▶ [DATA EXTRACT]
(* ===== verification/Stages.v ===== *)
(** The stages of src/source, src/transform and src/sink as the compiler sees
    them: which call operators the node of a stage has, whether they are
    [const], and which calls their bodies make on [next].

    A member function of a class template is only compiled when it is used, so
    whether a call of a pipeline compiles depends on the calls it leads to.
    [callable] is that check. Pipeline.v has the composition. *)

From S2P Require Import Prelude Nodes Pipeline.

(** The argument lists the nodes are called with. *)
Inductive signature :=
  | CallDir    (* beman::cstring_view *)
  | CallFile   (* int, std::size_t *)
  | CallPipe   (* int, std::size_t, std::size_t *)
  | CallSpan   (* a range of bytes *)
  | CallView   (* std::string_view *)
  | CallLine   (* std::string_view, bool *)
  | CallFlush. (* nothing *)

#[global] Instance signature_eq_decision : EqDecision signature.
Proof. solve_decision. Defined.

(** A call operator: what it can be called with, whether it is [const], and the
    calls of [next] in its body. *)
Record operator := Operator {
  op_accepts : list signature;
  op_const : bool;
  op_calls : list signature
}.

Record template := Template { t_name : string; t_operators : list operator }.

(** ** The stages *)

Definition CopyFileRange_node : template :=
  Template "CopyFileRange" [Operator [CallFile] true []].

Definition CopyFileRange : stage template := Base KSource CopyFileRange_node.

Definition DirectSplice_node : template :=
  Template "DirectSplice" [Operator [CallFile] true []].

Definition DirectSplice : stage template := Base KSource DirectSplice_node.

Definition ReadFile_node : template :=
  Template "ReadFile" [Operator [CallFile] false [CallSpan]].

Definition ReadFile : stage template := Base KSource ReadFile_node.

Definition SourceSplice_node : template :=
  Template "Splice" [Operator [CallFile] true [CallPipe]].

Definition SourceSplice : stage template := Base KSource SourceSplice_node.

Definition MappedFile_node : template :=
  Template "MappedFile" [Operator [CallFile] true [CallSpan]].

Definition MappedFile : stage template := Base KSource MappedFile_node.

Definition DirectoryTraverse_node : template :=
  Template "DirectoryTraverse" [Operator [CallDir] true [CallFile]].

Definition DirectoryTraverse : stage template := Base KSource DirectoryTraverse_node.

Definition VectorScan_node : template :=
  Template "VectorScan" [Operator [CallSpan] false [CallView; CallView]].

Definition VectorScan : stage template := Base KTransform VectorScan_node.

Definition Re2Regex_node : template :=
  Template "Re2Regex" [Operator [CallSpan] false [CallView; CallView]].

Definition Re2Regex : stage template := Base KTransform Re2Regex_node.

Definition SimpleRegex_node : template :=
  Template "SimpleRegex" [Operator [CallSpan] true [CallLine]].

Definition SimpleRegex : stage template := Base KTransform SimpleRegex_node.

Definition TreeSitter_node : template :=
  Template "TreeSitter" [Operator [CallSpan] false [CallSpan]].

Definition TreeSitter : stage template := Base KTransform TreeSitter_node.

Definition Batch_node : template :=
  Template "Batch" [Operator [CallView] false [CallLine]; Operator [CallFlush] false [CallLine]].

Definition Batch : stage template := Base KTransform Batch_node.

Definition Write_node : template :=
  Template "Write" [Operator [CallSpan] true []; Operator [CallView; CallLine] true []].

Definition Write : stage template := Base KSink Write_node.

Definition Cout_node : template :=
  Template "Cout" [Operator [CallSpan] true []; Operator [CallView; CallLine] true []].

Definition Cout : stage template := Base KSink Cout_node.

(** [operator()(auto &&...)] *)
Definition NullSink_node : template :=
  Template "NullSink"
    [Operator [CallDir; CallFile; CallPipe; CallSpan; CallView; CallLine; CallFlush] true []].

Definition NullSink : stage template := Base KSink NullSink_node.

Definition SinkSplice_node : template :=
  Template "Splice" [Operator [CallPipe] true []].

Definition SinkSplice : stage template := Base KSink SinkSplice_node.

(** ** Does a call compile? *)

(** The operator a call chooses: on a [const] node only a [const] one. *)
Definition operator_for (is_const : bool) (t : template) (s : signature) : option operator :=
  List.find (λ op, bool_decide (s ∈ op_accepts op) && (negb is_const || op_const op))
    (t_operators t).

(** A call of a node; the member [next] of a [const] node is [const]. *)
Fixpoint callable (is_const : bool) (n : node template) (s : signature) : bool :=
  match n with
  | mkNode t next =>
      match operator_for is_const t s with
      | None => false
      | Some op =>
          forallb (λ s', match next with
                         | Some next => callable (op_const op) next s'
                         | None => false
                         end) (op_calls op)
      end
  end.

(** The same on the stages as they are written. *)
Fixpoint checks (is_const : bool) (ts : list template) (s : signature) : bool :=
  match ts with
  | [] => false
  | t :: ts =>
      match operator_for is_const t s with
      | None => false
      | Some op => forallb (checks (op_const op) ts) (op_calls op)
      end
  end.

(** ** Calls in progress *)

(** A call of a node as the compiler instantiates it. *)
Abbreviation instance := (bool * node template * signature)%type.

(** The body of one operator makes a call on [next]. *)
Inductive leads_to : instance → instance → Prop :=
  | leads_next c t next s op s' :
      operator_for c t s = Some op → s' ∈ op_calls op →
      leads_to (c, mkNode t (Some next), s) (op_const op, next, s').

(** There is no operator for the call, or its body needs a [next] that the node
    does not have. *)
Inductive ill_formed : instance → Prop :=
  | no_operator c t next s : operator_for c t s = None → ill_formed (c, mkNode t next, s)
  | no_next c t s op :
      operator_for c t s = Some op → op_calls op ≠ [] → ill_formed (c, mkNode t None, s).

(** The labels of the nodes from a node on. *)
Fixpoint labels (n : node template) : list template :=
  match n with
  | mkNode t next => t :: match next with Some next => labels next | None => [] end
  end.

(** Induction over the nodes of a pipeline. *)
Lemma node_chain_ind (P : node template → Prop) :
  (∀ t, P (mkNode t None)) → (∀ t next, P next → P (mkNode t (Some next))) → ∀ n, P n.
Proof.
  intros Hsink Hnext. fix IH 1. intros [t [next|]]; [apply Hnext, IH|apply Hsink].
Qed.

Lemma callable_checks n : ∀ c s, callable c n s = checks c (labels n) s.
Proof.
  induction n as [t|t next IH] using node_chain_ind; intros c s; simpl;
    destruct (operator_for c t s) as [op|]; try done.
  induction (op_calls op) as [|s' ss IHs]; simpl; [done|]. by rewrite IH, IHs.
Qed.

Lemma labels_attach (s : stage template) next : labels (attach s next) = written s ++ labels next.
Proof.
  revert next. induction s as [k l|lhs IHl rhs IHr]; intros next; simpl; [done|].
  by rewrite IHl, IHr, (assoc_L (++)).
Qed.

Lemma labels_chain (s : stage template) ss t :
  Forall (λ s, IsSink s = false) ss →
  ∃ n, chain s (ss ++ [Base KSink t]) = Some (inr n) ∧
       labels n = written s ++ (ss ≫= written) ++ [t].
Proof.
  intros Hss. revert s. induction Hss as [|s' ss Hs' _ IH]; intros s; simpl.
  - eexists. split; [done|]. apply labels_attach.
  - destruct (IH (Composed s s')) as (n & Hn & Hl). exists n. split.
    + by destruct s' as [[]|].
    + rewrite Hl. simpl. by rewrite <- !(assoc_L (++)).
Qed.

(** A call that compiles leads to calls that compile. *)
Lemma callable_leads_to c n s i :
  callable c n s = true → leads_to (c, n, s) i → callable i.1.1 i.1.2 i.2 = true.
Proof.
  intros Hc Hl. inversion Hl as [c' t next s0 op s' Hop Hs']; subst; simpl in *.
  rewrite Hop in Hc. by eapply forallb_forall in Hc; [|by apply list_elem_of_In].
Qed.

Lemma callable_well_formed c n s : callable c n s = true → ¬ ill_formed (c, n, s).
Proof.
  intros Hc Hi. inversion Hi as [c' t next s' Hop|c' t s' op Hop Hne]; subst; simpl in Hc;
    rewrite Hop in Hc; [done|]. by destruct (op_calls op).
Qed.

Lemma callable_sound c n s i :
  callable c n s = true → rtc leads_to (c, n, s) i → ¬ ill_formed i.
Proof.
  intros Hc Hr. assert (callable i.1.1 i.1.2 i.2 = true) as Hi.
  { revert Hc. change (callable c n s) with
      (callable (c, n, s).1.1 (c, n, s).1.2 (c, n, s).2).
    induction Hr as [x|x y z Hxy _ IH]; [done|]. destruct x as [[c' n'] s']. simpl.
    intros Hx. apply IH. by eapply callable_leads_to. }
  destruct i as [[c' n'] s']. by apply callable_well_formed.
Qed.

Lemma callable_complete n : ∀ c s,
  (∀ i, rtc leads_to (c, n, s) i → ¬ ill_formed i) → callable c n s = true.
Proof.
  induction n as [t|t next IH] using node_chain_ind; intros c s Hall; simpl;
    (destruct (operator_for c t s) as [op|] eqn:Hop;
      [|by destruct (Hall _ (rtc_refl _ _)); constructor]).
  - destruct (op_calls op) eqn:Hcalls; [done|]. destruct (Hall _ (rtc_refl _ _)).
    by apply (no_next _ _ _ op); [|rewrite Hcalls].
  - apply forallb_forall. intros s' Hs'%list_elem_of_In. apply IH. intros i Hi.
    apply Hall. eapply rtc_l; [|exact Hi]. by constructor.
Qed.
--
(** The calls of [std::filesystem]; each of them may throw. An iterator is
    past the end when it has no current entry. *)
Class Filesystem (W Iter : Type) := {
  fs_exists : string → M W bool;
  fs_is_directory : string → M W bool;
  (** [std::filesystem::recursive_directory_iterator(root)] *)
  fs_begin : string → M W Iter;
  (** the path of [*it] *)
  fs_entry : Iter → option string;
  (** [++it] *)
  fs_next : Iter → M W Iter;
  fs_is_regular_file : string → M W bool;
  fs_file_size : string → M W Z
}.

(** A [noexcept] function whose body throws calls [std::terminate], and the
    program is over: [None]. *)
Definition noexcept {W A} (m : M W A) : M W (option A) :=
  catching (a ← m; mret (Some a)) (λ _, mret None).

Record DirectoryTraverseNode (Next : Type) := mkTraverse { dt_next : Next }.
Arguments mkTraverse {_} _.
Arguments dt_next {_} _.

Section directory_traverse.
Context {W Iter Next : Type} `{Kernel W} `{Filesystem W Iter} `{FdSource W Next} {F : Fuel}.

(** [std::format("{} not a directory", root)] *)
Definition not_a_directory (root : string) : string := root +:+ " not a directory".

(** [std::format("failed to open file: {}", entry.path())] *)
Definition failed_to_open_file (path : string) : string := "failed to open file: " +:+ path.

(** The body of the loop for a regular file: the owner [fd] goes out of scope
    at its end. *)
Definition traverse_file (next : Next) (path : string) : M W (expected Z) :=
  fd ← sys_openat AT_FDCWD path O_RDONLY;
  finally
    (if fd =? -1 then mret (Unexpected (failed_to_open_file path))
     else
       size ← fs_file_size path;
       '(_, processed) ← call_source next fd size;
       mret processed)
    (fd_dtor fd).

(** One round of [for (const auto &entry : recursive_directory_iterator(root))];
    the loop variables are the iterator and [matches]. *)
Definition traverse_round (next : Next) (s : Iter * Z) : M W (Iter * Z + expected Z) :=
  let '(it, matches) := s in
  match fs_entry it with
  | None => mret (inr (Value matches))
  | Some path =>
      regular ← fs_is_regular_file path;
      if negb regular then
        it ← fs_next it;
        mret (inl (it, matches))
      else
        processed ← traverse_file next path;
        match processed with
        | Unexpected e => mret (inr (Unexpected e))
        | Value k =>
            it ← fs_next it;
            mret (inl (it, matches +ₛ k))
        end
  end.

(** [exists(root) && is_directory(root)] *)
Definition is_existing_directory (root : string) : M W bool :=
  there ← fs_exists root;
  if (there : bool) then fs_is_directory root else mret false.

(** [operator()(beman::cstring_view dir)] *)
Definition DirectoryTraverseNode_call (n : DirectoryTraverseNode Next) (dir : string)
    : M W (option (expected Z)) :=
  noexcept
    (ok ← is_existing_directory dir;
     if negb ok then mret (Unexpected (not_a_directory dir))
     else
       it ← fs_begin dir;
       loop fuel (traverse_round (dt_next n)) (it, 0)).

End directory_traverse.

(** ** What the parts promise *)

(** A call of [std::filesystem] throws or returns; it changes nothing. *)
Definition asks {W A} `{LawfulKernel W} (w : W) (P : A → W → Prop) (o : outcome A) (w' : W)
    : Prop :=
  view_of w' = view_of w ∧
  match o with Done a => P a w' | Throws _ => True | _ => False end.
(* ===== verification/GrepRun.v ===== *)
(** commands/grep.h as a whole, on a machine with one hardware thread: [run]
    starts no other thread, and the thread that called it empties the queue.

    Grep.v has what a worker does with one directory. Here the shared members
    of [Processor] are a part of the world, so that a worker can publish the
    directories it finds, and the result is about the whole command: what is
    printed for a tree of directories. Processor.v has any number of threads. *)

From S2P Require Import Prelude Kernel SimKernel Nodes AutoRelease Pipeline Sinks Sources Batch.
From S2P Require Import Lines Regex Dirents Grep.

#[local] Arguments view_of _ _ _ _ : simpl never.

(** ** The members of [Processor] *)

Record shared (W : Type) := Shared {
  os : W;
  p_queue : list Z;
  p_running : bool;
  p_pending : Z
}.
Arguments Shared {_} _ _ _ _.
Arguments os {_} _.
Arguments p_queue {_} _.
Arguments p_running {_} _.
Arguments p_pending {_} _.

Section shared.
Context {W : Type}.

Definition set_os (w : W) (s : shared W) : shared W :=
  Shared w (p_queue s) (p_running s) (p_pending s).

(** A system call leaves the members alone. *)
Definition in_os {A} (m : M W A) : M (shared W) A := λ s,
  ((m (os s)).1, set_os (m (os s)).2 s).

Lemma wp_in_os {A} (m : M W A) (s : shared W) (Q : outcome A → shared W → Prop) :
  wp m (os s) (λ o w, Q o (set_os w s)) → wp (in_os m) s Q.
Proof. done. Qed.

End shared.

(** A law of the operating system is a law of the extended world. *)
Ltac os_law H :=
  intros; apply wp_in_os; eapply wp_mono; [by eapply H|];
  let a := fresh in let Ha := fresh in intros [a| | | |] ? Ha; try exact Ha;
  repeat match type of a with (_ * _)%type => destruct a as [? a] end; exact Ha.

▶ [AIM OF THE EXERCISE]
Using the records above, copy word for word the line with "Record DirectoryTraverseNode (Next", the line with "Definition traverse_file (next", and every line between them.

▶ [EXERCISE OUTPUT]
Record DirectoryTraverseNode (Next : Type) := mkTraverse { dt_next : Next }.
Arguments mkTraverse {_} _.
Arguments dt_next {_} _.

Section directory_traverse.
Context {W Iter Next : Type} `{Kernel W} `{Filesystem W Iter} `{FdSource W Next} {F : Fuel}.

(** [std::format("{} not a directory", root)] *)
Definition not_a_directory (root : string) : string := root +:+ " not a directory".

(** [std::format("failed to open file: {}", entry.path())] *)
Definition failed_to_open_file (path : string) : string := "failed to open file: " +:+ path.

(** The body of the loop for a regular file: the owner [fd] goes out of scope
    at its end. *)
Definition traverse_file (next : Next) (path : string) : M W (expected Z) :=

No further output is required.